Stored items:
####

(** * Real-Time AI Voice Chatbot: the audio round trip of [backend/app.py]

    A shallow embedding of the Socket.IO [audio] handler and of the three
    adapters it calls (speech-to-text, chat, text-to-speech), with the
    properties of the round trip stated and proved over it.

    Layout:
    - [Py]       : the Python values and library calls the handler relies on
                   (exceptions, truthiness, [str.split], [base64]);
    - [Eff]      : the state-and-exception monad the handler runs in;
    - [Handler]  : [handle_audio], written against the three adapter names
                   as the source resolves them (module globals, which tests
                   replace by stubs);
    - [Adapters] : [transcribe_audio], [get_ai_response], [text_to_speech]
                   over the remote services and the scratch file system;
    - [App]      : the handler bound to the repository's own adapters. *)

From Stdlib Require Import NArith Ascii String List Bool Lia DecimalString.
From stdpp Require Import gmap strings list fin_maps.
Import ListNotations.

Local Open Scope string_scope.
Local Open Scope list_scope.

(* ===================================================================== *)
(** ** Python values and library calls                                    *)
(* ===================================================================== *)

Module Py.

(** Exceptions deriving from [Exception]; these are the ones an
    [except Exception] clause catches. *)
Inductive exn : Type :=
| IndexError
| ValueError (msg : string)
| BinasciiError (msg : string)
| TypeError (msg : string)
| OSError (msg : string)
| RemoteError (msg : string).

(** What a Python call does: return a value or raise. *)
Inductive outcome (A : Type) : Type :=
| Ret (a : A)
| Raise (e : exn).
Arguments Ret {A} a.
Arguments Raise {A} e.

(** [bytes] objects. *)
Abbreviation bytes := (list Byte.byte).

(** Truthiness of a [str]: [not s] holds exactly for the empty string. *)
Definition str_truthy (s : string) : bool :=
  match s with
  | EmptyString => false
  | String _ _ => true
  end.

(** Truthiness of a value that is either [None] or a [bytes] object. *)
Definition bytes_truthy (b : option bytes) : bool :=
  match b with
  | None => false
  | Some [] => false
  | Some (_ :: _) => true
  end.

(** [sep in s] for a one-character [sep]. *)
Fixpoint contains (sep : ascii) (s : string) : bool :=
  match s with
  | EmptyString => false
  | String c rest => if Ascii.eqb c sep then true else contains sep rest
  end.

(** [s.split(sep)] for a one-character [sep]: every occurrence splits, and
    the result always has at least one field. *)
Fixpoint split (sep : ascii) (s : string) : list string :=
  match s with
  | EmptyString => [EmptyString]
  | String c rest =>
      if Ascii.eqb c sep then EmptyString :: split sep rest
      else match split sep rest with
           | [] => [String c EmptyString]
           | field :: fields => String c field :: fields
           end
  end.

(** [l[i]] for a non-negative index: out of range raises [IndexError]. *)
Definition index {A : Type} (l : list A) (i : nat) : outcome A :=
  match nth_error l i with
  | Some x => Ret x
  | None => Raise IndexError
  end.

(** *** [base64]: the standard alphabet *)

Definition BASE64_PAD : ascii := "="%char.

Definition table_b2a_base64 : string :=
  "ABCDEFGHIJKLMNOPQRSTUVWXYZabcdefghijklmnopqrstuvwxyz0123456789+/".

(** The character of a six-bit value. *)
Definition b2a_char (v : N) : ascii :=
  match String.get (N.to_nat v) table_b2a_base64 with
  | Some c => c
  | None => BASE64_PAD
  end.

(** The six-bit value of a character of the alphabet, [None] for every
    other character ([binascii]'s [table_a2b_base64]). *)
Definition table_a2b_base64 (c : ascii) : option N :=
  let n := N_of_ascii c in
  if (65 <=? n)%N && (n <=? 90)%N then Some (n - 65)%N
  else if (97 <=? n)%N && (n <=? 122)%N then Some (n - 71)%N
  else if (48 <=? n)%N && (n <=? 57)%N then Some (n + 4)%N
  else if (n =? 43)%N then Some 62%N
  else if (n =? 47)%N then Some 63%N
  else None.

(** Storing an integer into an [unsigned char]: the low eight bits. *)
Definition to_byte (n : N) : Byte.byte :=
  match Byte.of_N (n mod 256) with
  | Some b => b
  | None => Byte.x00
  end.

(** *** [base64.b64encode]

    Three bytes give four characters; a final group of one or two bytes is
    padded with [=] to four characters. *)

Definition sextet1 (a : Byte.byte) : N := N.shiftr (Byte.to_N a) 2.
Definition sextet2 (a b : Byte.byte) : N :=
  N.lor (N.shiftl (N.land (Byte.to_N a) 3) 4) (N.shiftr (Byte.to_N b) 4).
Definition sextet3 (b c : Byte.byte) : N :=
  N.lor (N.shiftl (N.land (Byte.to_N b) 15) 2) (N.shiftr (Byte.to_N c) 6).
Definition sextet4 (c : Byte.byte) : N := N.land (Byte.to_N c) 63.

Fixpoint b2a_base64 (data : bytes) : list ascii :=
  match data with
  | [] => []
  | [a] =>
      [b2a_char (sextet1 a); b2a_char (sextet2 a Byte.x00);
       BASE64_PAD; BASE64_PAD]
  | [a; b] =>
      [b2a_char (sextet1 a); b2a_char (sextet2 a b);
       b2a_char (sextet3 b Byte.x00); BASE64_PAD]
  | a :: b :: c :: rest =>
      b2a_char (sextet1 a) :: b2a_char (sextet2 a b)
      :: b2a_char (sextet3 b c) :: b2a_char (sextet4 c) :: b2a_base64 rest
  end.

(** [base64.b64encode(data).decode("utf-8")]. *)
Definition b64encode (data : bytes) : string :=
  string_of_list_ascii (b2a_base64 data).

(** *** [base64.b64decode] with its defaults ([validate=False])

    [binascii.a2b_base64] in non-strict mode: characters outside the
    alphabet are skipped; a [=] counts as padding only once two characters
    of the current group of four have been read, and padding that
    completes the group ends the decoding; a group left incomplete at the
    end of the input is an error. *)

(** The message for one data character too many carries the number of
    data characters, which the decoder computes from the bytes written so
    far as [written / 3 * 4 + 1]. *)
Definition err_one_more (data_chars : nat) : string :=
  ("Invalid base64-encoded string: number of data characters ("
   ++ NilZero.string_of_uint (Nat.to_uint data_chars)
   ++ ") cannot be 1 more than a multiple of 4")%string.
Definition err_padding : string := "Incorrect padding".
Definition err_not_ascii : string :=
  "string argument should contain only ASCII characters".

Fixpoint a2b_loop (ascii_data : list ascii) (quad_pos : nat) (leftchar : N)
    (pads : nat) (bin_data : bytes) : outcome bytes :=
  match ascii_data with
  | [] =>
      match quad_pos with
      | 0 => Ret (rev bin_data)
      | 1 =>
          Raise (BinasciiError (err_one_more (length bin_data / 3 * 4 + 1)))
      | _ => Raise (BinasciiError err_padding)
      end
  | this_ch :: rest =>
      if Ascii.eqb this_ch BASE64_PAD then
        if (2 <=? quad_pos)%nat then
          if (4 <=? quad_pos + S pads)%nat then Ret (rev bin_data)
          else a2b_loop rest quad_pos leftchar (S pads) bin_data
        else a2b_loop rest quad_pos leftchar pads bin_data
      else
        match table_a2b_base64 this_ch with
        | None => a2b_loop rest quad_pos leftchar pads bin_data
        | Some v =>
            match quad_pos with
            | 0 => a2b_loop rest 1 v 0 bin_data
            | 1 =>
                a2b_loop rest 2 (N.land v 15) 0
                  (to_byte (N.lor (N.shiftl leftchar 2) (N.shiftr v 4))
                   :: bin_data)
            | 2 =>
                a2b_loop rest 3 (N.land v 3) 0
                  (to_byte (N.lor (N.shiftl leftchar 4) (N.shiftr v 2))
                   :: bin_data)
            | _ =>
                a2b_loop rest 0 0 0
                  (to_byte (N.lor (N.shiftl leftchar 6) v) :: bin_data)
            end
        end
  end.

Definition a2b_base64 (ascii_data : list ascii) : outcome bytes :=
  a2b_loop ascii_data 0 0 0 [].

####

**EXERCISE OBJECTIVE:**
Return all the lines above exactly as given.

**ANSWER BOX:**
(** * Real-Time AI Voice Chatbot: the audio round trip of [backend/app.py]

    A shallow embedding of the Socket.IO [audio] handler and of the three
    adapters it calls (speech-to-text, chat, text-to-speech), with the
    properties of the round trip stated and proved over it.

    Layout:
    - [Py]       : the Python values and library calls the handler relies on
                   (exceptions, truthiness, [str.split], [base64]);
    - [Eff]      : the state-and-exception monad the handler runs in;
    - [Handler]  : [handle_audio], written against the three adapter names
                   as the source resolves them (module globals, which tests
                   replace by stubs);
    - [Adapters] : [transcribe_audio], [get_ai_response], [text_to_speech]
                   over the remote services and the scratch file system;
    - [App]      : the handler bound to the repository's own adapters. *)

From Stdlib Require Import NArith Ascii String List Bool Lia DecimalString.
From stdpp Require Import gmap strings list fin_maps.
Import ListNotations.

Local Open Scope string_scope.
Local Open Scope list_scope.

(* ===================================================================== *)
(** ** Python values and library calls                                    *)
(* ===================================================================== *)

Module Py.

(** Exceptions deriving from [Exception]; these are the ones an
    [except Exception] clause catches. *)
Inductive exn : Type :=
| IndexError
| ValueError (msg : string)
| BinasciiError (msg : string)
| TypeError (msg : string)
| OSError (msg : string)
| RemoteError (msg : string).

(** What a Python call does: return a value or raise. *)
Inductive outcome (A : Type) : Type :=
| Ret (a : A)
| Raise (e : exn).
Arguments Ret {A} a.
Arguments Raise {A} e.

(** [bytes] objects. *)
Abbreviation bytes := (list Byte.byte).

(** Truthiness of a [str]: [not s] holds exactly for the empty string. *)
Definition str_truthy (s : string) : bool :=
  match s with
  | EmptyString => false
  | String _ _ => true
  end.

(** Truthiness of a value that is either [None] or a [bytes] object. *)
Definition bytes_truthy (b : option bytes) : bool :=
  match b with
  | None => false
  | Some [] => false
  | Some (_ :: _) => true
  end.

(** [sep in s] for a one-character [sep]. *)
Fixpoint contains (sep : ascii) (s : string) : bool :=
  match s with
  | EmptyString => false
  | String c rest => if Ascii.eqb c sep then true else contains sep rest
  end.

(** [s.split(sep)] for a one-character [sep]: every occurrence splits, and
    the result always has at least one field. *)
Fixpoint split (sep : ascii) (s : string) : list string :=
  match s with
  | EmptyString => [EmptyString]
  | String c rest =>
      if Ascii.eqb c sep then EmptyString :: split sep rest
      else match split sep rest with
           | [] => [String c EmptyString]
           | field :: fields => String c field :: fields
           end
  end.

(** [l[i]] for a non-negative index: out of range raises [IndexError]. *)
Definition index {A : Type} (l : list A) (i : nat) : outcome A :=
  match nth_error l i with
  | Some x => Ret x
  | None => Raise IndexError
  end.

(** *** [base64]: the standard alphabet *)

Definition BASE64_PAD : ascii := "="%char.

Definition table_b2a_base64 : string :=
  "ABCDEFGHIJKLMNOPQRSTUVWXYZabcdefghijklmnopqrstuvwxyz0123456789+/".

(** The character of a six-bit value. *)
Definition b2a_char (v : N) : ascii :=
  match String.get (N.to_nat v) table_b2a_base64 with
  | Some c => c
  | None => BASE64_PAD
  end.

(** The six-bit value of a character of the alphabet, [None] for every
    other character ([binascii]'s [table_a2b_base64]). *)
Definition table_a2b_base64 (c : ascii) : option N :=
  let n := N_of_ascii c in
  if (65 <=? n)%N && (n <=? 90)%N then Some (n - 65)%N
  else if (97 <=? n)%N && (n <=? 122)%N then Some (n - 71)%N
  else if (48 <=? n)%N && (n <=? 57)%N then Some (n + 4)%N
  else if (n =? 43)%N then Some 62%N
  else if (n =? 47)%N then Some 63%N
  else None.

(** Storing an integer into an [unsigned char]: the low eight bits. *)
Definition to_byte (n : N) : Byte.byte :=
  match Byte.of_N (n mod 256) with
  | Some b => b
  | None => Byte.x00
  end.

(** *** [base64.b64encode]

    Three bytes give four characters; a final group of one or two bytes is
    padded with [=] to four characters. *)

Definition sextet1 (a : Byte.byte) : N := N.shiftr (Byte.to_N a) 2.
Definition sextet2 (a b : Byte.byte) : N :=
  N.lor (N.shiftl (N.land (Byte.to_N a) 3) 4) (N.shiftr (Byte.to_N b) 4).
Definition sextet3 (b c : Byte.byte) : N :=
  N.lor (N.shiftl (N.land (Byte.to_N b) 15) 2) (N.shiftr (Byte.to_N c) 6).
Definition sextet4 (c : Byte.byte) : N := N.land (Byte.to_N c) 63.

Fixpoint b2a_base64 (data : bytes) : list ascii :=
  match data with
  | [] => []
  | [a] =>
      [b2a_char (sextet1 a); b2a_char (sextet2 a Byte.x00);
       BASE64_PAD; BASE64_PAD]
  | [a; b] =>
      [b2a_char (sextet1 a); b2a_char (sextet2 a b);
       b2a_char (sextet3 b Byte.x00); BASE64_PAD]
  | a :: b :: c :: rest =>
      b2a_char (sextet1 a) :: b2a_char (sextet2 a b)
      :: b2a_char (sextet3 b c) :: b2a_char (sextet4 c) :: b2a_base64 rest
  end.

(** [base64.b64encode(data).decode("utf-8")]. *)
Definition b64encode (data : bytes) : string :=
  string_of_list_ascii (b2a_base64 data).

(** *** [base64.b64decode] with its defaults ([validate=False])

    [binascii.a2b_base64] in non-strict mode: characters outside the
    alphabet are skipped; a [=] counts as padding only once two characters
    of the current group of four have been read, and padding that
    completes the group ends the decoding; a group left incomplete at the
    end of the input is an error. *)

(** The message for one data character too many carries the number of
    data characters, which the decoder computes from the bytes written so
    far as [written / 3 * 4 + 1]. *)
Definition err_one_more (data_chars : nat) : string :=
  ("Invalid base64-encoded string: number of data characters ("
   ++ NilZero.string_of_uint (Nat.to_uint data_chars)
   ++ ") cannot be 1 more than a multiple of 4")%string.
Definition err_padding : string := "Incorrect padding".
Definition err_not_ascii : string :=
  "string argument should contain only ASCII characters".

Fixpoint a2b_loop (ascii_data : list ascii) (quad_pos : nat) (leftchar : N)
    (pads : nat) (bin_data : bytes) : outcome bytes :=
  match ascii_data with
  | [] =>
      match quad_pos with
      | 0 => Ret (rev bin_data)
      | 1 =>
          Raise (BinasciiError (err_one_more (length bin_data / 3 * 4 + 1)))
      | _ => Raise (BinasciiError err_padding)
      end
  | this_ch :: rest =>
      if Ascii.eqb this_ch BASE64_PAD then
        if (2 <=? quad_pos)%nat then
          if (4 <=? quad_pos + S pads)%nat then Ret (rev bin_data)
          else a2b_loop rest quad_pos leftchar (S pads) bin_data
        else a2b_loop rest quad_pos leftchar pads bin_data
      else
        match table_a2b_base64 this_ch with
        | None => a2b_loop rest quad_pos leftchar pads bin_data
        | Some v =>
            match quad_pos with
            | 0 => a2b_loop rest 1 v 0 bin_data
            | 1 =>
                a2b_loop rest 2 (N.land v 15) 0
                  (to_byte (N.lor (N.shiftl leftchar 2) (N.shiftr v 4))
                   :: bin_data)
            | 2 =>
                a2b_loop rest 3 (N.land v 3) 0
                  (to_byte (N.lor (N.shiftl leftchar 4) (N.shiftr v 2))
                   :: bin_data)
            | _ =>
                a2b_loop rest 0 0 0
                  (to_byte (N.lor (N.shiftl leftchar 6) v) :: bin_data)
            end
        end
  end.

Definition a2b_base64 (ascii_data : list ascii) : outcome bytes :=
  a2b_loop ascii_data 0 0 0 [].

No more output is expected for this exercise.